Bleibt vorerst ein Nadelöhr: Die Unterführung des S-Bahnhof Rahnsdorf. Ab 18. April wird sie für knapp eine Woche voll gesperrt. © Foto: Martin Stralau
Martin Stralau / 11.04.2018, 06:30 Uhr - Aktualisiert 10.04.2018, 21:07
Rahnsdorf/Schöneiche (MOZ) Autofahrer, die über Berlin von und nach Schöneiche wollen, müssen sich ab Mittwoch kommender Woche einen anderen Weg suchen als die Unterführung des S-Bahnhofs Rahnsdorf. Ab 4.30 Uhr an diesem Tag wird sie für den Autoverkehr komplett gesperrt – und zwar bis zum darauffolgenden Montag, ebenfalls um 4.30 Uhr. Eine Umfahrung ist über Friedrichshagen oder die Bundestraßen 1 und 5 möglich. Fußgänger und Radfahrer können die Unterführung durchgängig passieren, sagt Bahnsprecher Gisbert Gahler auf MOZ-Anfrage.

Sobald die Sperrung aufgehoben ist, wird der Verkehr wie bisher einspurig durch die Unterführung geleitet. Die halbseitige Straßensperrung wird nach Angaben des Bahnsprechers voraussichtlich noch bis Ende Oktober dieses Jahres dauern. Dann sind die Bauarbeiten am Bahnhof Rahnsdorf abgeschlossen, die Teil des Streckenausbaus zwischen Köpenick und Erkner sind.

Seit März 2016 wird dieser Abschnitt mit einer Länge von insgesamt zehn Kilometern für eine Geschwindigkeit von 160 Stundenkilometer ausgebaut, außerdem wird die sogenannte Radsatzlast von jetzt 22,5 auf 25 Tonnen erhöht – die Züge können schwerer werden. Dafür werden Oberbau-, Tiefbau- und Oberleitungsarbeiten durchgeführt, Eisenbahnüberführungen erneuert und Lärmschutzwände errichtet. Das Ferngleis wird vom S-Bahngleis auf der gesamten Strecke bis zu drei Meter abgerückt, um heutige Sicherheitsvorschriften umzusetzen. Die Bahn investiert zwischen 40 und 45 Millionen Euro. Der Umbau erfolgt in vier eingleisigen Abschnitten mit jeweils fünf Kilometern Länge.

Um die Eisenbahnbrücken der Fernbahn am S-Bahnhof Rahnsdorf und am Fredersdorfer Mühlenfließ fertigzustellen und die Oberleitung zu vervollständigen, sind ab  Donnerstag nächster Woche, 22 Uhr, bis 30. April, 4 Uhr, beide Gleise der Fernbahn gesperrt.

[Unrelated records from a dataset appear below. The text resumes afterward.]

(** The exact total of a cart: the sum over the line items of the
    rational value of the price times the quantity. *)
Fixpoint exact_total (cartItems : list CartItem) : option Q :=
  match cartItems with
  | [] => Some 0%Q
  | item :: rest =>
      match Js.value (price item), exact_total rest with
      | Some p, Some t => Some (p * inject_Z (quantity item) + t)%Q
      | _, _ => None
      end
  end.

(** The number a price tag of [c] cents denotes: [c / 100]. *)
Definition cents (c : Z) : float := (Js.number_of_Z c / 100)%float.

(** The total is exact when its value is the exact total. *)
Definition exact (cartItems : list CartItem) : bool :=
  match Js.value (getTotalPrice cartItems), exact_total cartItems with
  | Some v, Some t => Qeq_bool v t
  | _, _ => false
  end.

(** The product identifiers of a cart, in cart order. *)
Definition ids (cart : list CartItem) : list string := map product_id cart.

(** Three products of the shop, priced 0.10, 0.20 and 0.30, and one
    priced 1.10. *)
Definition chili : Product.t :=
  Product.mk "chili" "Chili Powder" "/img/chili.jpg" (cents 10).
Definition turmeric : Product.t :=
  Product.mk "turmeric" "Turmeric Powder" "/img/turmeric.jpg" (cents 20).
Definition cumin : Product.t :=
  Product.mk "cumin" "Cumin Seeds" "/img/cumin.jpg" (cents 30).
Definition masala : Product.t :=
  Product.mk "masala" "Garam Masala" "/img/masala.jpg" (cents 110).

(** The products of the scenario of the specification: A at 5.00 and B
    at 3.50. *)
Definition productA : Product.t := Product.mk "A" "A" "" (cents 500).
Definition productB : Product.t := Product.mk "B" "B" "" (cents 350).

End Cart.

(** ** The cart store on numbers

    The same functions with every quantity a JavaScript number, as the
    source has them: [+] is the addition of binary64 numbers and
    [quantity <= 0] their comparison. The integer model [Cart] above is
    this one on the carts whose quantities are integers that stay within
    [Js.MAX_SAFE_INTEGER], as the theorems on [of_cart] below show. *)

Module JsCart.

Record CartItem : Type := mkItem
  { product_id : string;
    product_name : string;
    product_image : string;
    quantity : float;
    price : float }.

(** [{ ...item, quantity: q }] *)
Definition with_quantity (item : CartItem) (q : float) : CartItem :=
  {| product_id := product_id item;
     product_name := product_name item;
     product_image := product_image item;
     quantity := q;
     price := price item |}.

(** [addToCart(product, quantity)] *)
Definition addToCart (product : Product.t) (quantity0 : float)
    (prev : list CartItem) : list CartItem :=
  match find (fun item => product_id item =? Product.id product) prev with
  | Some _existing =>
      map (fun item =>
             if product_id item =? Product.id product
             then with_quantity item (quantity item + quantity0)%float
             else item) prev
  | None =>
      prev ++ [ {| product_id := Product.id product;
                   product_name := Product.name product;
                   product_image := Product.image_url product;
                   quantity := quantity0;
                   price := Product.price product |} ]
  end.

(** [removeFromCart(productId)] *)
Definition removeFromCart (productId : string) (prev : list CartItem)
    : list CartItem :=
  filter (fun item => negb (product_id item =? productId)) prev.

(** [updateQuantity(productId, quantity)] *)
Definition updateQuantity (productId : string) (quantity0 : float)
    (prev : list CartItem) : list CartItem :=
  if (quantity0 <=? 0)%float then removeFromCart productId prev
  else map (fun item =>
              if product_id item =? productId
              then with_quantity item quantity0
              else item) prev.

(** [getTotalItems()] *)
Definition getTotalItems (cartItems : list CartItem) : float :=
  fold_left (fun total item => (total + quantity item)%float) cartItems
    0%float.

(** [getTotalPrice()] *)
Definition getTotalPrice (cartItems : list CartItem) : float :=
  fold_left (fun total item => (total + (price item * quantity item))%float)
    cartItems 0%float.

(** A run of [addToCart] calls for one product, in order. *)
Definition add_all (product : Product.t) (qs : list float)
    (cart : list CartItem) : list CartItem :=
  fold_left (fun c q => addToCart product q c) qs cart.

(** The cart on numbers that an integer cart stands for. *)
Definition of_item (item : Cart.CartItem) : CartItem :=
  {| product_id := Cart.product_id item;
     product_name := Cart.product_name item;
     product_image := Cart.product_image item;
     quantity := Js.number_of_Z (Cart.quantity item);
     price := Cart.price item |}.

Definition of_cart (cart : list Cart.CartItem) : list CartItem :=
  map of_item cart.

(** Every quantity is a non-negative integer. *)
Definition counts (cart : list Cart.CartItem) : Prop :=
  forall item, In item cart -> 0 <= Cart.quantity item.

End JsCart.

(** ** Checkout initiator ([CartSidebar.handleCheckout]) *)

Module Checkout.

(** One entry of [checkoutItems]. *)
Record CheckoutItem : Type := mkCheckoutItem
  { product_id : string;
    quantity : Z;
    price : float }.

(** The body of [POST /checkout/session]. *)
Record CheckoutRequest : Type := mkRequest
  { items : list CheckoutItem;
    customer_email : string;
    origin_url : string }.

(** What [await axios.post(...)] does: it resolves with a response whose
    [data] is an object, where [data.url] is a string or is missing; it
    resolves with a response whose [data] is [null] or [undefined], on
    which reading [data.url] throws; or it throws itself. *)
Inductive PostOutcome : Type :=
| Resolved (url : option string)
| ResolvedWithoutData
| Rejected.

Definition SessionService : Type := CheckoutRequest -> PostOutcome.

(** What the handler does to the world, in order. *)
Inductive Effect : Type :=
| SetIsCheckingOut (b : bool)
| Post (body : CheckoutRequest)
| SetLocationHref (url : string)
| ConsoleError (msg : string)
| Alert (msg : string).

(** The state the handler closes over: the cart context and the two
    state cells of the sidebar. *)
Record State : Type := mkState
  { cartItems : list Cart.CartItem;
    cartOpen : bool;
    customerEmail : string;
    isCheckingOut : bool }.

Definition setIsCheckingOut (b : bool) (st : State) : State :=
  {| cartItems := cartItems st;
     cartOpen := cartOpen st;
     customerEmail := customerEmail st;
     isCheckingOut := b |}.

Definition checkoutItems (cart : list Cart.CartItem) : list CheckoutItem :=
  map (fun item =>
         {| product_id := Cart.product_id item;
            quantity := Cart.quantity item;
            price := Cart.price item |}) cart.

(** [handleCheckout()], with [window.location.origin] and the behaviour of
    the session service as arguments. *)
Definition handleCheckout (origin : string) (service : SessionService)
    (st : State) : State * list Effect :=
  if Js.falsy (customerEmail st) || (List.length (cartItems st) =? 0)%nat
  then (st, [])
  else
    let body := {| items := checkoutItems (cartItems st);
                   customer_email := customerEmail st;
                   origin_url := origin |} in
    let tried :=
      match service body with
      | Resolved (Some url) =>
          if Js.falsy url then [] else [SetLocationHref url]
      | Resolved None => []
      | ResolvedWithoutData | Rejected =>
          [ConsoleError "Checkout failed:";
           Alert "Checkout failed. Please try again."]
      end in
    (setIsCheckingOut false (setIsCheckingOut true st),
     [SetIsCheckingOut true; Post body] ++ tried ++ [SetIsCheckingOut false]).

Definition is_post (e : Effect) : bool :=
  match e with Post _ => true | _ => false end.

(** A sidebar with two chili in the cart and the given email typed in. *)
Definition sidebar (email : string) : State :=
  {| cartItems := Cart.addToCart Cart.chili 2 [];
     cartOpen := true;
     customerEmail := email;
     isCheckingOut := false |}.

End Checkout.

(** ** Payment status reconciler ([CheckoutSuccess]) *)

Module Reconciler.

(** The values [paymentStatus] takes. *)
Inductive PaymentStatus : Type :=
| checking | success | expired | error | timeout.

Definition status_eqb (a b : PaymentStatus) : bool :=
  match a, b with
  | checking, checking | success, success | expired, expired
  | error, error | timeout, timeout => true
  | _, _ => false
  end.

Definition terminal (s : PaymentStatus) : bool := negb (status_eqb s checking).

(** [response.data] of [GET /checkout/status/{session_id}]. *)
Record StatusData : Type := mkData
  { status : string;
    payment_status : string }.

(** What [await axios.get(...)] does: it resolves, or it throws. *)
Inductive Reply : Type :=
| Response (data : StatusData)
| Failure.

(** The session service, seen from one success page: the reply to the
    [n]-th status query the page sends about a session (from 0). *)
Definition SessionService : Type := string -> nat -> Reply.

Inductive Event : Type :=
| SetSessionId (sessionId : string)
| GetStatus (sessionId : string)
| SetPaymentStatus (s : PaymentStatus)
| SetTimeout (ms : Z) (sessionId : string) (attempts : nat)
| ConsoleError (msg : string).

(** A callback waiting in [setTimeout]:
    [() => pollPaymentStatus(sessionId, attempts)] after [delay] ms. *)
Record Timer : Type := mkTimer
  { delay : Z;
    timer_sessionId : string;
    timer_attempts : nat }.

(** The two state cells of the page, the pending callback, the number of
    status queries sent so far, and what has happened so far. *)
Record State : Type := mkState
  { paymentStatus : PaymentStatus;
    sessionId : option string;
    timer : option Timer;
    sent : nat;
    log : list Event }.

Definition initial : State :=
  {| paymentStatus := checking; sessionId := None; timer := None;
     sent := 0; log := [] |}.

Definition setPaymentStatus (s : PaymentStatus) (st : State) : State :=
  {| paymentStatus := s; sessionId := sessionId st; timer := timer st;
     sent := sent st; log := log st ++ [SetPaymentStatus s] |}.

Definition setSessionId (sid : string) (st : State) : State :=
  {| paymentStatus := paymentStatus st; sessionId := Some sid;
     timer := timer st; sent := sent st;
     log := log st ++ [SetSessionId sid] |}.

Definition setTimeout (sid : string) (attempts : nat) (ms : Z) (st : State)
    : State :=
  {| paymentStatus := paymentStatus st; sessionId := sessionId st;
     timer := Some {| delay := ms; timer_sessionId := sid;
                      timer_attempts := attempts |};
     sent := sent st; log := log st ++ [SetTimeout ms sid attempts] |}.

Definition consoleError (msg : string) (st : State) : State :=
  {| paymentStatus := paymentStatus st; sessionId := sessionId st;
     timer := timer st; sent := sent st;
     log := log st ++ [ConsoleError msg] |}.

(** Sending the query: it is logged and counted. *)
Definition axios_get (sid : string) (st : State) : State :=
  {| paymentStatus := paymentStatus st; sessionId := sessionId st;
     timer := timer st; sent := S (sent st);
     log := log st ++ [GetStatus sid] |}.

Definition maxAttempts : nat := 5.
Definition pollInterval : Z := 2000.

(** One call [pollPaymentStatus(sessionId, attempts)]. *)
Definition pollPaymentStatus (svc : SessionService) (sid : string)
    (attempts : nat) (st : State) : State :=
  if (maxAttempts <=? attempts)%nat then setPaymentStatus timeout st
  else
    let st1 := axios_get sid st in
    match svc sid (sent st) with
    | Response data =>
        if payment_status data =? "paid" then setPaymentStatus success st1
        else if status data =? "expired" then setPaymentStatus expired st1
        else setTimeout sid (attempts + 1) pollInterval st1
    | Failure =>
        setPaymentStatus error
          (consoleError "Error checking payment status:" st1)
    end.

Für Zugpendler hält die Bahn einen Bus-Ersatzverkehr ohne Halt zwischen Erkner und Ostbahnhof vor. „Jeweils mehrere Busse erwarten die Fahrgäste nach Ankunft der Züge in Erkner“, sagt Bahnsprecher Gahler. Die S3 fährt während der Sperrung im 20-Minuten-Takt zwischen Rahnsdorf und Erkner. Am 22. und 29. April von 0 bis 10 Uhr ist auch die S-Bahn-Strecke gesperrt. Auch dafür verkehren Busse als Ersatz.